(Data items)

== == ==

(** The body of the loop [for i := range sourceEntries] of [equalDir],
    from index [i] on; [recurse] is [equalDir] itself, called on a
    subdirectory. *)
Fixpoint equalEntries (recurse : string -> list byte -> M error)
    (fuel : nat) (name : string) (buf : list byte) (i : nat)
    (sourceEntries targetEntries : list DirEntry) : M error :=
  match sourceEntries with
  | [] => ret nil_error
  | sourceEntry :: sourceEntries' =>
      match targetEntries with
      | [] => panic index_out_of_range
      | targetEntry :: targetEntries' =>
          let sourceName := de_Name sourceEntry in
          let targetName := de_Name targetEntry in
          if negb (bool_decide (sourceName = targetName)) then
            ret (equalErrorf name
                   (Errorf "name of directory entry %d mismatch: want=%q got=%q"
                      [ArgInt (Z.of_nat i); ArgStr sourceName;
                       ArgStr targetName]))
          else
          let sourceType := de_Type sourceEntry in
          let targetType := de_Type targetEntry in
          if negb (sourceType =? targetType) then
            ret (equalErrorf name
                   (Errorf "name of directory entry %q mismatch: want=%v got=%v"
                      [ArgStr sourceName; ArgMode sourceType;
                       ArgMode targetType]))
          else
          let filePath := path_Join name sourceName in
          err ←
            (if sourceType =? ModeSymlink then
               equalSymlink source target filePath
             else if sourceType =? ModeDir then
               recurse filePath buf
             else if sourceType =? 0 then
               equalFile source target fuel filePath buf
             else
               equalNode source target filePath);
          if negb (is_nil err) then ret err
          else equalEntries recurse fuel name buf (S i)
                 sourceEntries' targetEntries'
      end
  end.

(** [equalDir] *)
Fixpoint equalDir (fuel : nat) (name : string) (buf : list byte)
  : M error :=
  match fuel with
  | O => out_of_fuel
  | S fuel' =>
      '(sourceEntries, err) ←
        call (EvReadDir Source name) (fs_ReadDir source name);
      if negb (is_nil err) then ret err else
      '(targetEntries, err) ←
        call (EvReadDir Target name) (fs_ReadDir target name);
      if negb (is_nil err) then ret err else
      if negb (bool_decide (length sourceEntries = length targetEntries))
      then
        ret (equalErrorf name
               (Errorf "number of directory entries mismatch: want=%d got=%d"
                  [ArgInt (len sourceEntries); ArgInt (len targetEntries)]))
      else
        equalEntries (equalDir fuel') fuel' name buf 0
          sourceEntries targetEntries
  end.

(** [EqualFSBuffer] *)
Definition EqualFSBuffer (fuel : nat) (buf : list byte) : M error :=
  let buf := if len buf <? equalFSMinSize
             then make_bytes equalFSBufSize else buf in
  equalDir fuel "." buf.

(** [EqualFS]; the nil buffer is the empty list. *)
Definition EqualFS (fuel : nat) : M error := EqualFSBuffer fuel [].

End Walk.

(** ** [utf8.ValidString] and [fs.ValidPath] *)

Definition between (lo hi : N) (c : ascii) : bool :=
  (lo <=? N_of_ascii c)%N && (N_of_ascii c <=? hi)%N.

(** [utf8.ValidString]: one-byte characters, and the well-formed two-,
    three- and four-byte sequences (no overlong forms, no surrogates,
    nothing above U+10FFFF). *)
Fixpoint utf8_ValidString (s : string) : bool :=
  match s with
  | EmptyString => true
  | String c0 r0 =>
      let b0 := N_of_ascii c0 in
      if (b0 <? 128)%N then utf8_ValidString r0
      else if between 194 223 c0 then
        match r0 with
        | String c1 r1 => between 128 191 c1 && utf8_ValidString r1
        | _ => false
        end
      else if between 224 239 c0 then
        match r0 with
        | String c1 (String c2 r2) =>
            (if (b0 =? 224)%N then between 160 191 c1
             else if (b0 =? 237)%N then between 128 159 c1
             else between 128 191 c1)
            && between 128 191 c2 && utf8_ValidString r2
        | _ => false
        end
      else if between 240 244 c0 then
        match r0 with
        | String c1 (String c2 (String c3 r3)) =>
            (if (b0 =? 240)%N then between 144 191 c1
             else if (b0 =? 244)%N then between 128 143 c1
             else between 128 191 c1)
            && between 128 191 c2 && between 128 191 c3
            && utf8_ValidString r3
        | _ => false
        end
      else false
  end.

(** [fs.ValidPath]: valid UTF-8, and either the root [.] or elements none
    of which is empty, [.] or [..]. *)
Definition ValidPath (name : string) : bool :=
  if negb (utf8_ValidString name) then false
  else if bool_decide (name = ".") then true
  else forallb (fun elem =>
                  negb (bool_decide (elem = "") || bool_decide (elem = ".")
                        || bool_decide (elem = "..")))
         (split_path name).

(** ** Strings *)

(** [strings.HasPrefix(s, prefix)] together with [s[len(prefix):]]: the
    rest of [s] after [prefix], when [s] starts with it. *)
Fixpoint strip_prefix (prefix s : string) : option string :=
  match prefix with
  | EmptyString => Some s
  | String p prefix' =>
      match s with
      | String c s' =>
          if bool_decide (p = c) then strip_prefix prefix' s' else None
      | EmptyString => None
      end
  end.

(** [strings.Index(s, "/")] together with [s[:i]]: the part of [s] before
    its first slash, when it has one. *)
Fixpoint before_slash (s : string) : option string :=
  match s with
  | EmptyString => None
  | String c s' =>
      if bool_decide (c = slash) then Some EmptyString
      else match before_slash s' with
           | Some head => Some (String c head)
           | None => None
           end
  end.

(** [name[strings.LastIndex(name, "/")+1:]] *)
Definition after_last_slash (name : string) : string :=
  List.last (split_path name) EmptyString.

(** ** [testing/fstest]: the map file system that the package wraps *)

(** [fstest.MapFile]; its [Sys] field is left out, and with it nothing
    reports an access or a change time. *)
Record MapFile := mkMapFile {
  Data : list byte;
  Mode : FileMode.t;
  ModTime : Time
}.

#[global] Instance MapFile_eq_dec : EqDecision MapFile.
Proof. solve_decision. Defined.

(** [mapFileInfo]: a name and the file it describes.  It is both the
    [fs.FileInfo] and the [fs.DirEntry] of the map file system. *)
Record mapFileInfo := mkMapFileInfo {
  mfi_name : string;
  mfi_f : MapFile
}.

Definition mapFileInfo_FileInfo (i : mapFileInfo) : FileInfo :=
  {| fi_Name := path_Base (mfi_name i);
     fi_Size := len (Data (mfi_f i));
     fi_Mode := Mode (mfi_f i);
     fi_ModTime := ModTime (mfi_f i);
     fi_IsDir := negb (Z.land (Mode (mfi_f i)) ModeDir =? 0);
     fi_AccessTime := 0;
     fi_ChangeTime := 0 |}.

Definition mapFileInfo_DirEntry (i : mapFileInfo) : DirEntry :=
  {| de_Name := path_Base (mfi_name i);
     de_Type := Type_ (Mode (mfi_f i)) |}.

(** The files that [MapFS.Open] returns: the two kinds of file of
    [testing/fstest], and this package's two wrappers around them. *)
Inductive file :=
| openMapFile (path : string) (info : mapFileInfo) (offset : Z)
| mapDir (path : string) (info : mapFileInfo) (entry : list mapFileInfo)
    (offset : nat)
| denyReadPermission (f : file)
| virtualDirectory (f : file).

== == ==

From the entries above, write out only the lines starting at the line that holds "three- and four-byte" and ending at the line that holds "if (b0 <? 128)%N", keeping both and matching them exactly.

# [Output]
    three- and four-byte sequences (no overlong forms, no surrogates,
    nothing above U+10FFFF). *)
Fixpoint utf8_ValidString (s : string) : bool :=
  match s with
  | EmptyString => true
  | String c0 r0 =>
      let b0 := N_of_ascii c0 in
      if (b0 <? 128)%N then utf8_ValidString r0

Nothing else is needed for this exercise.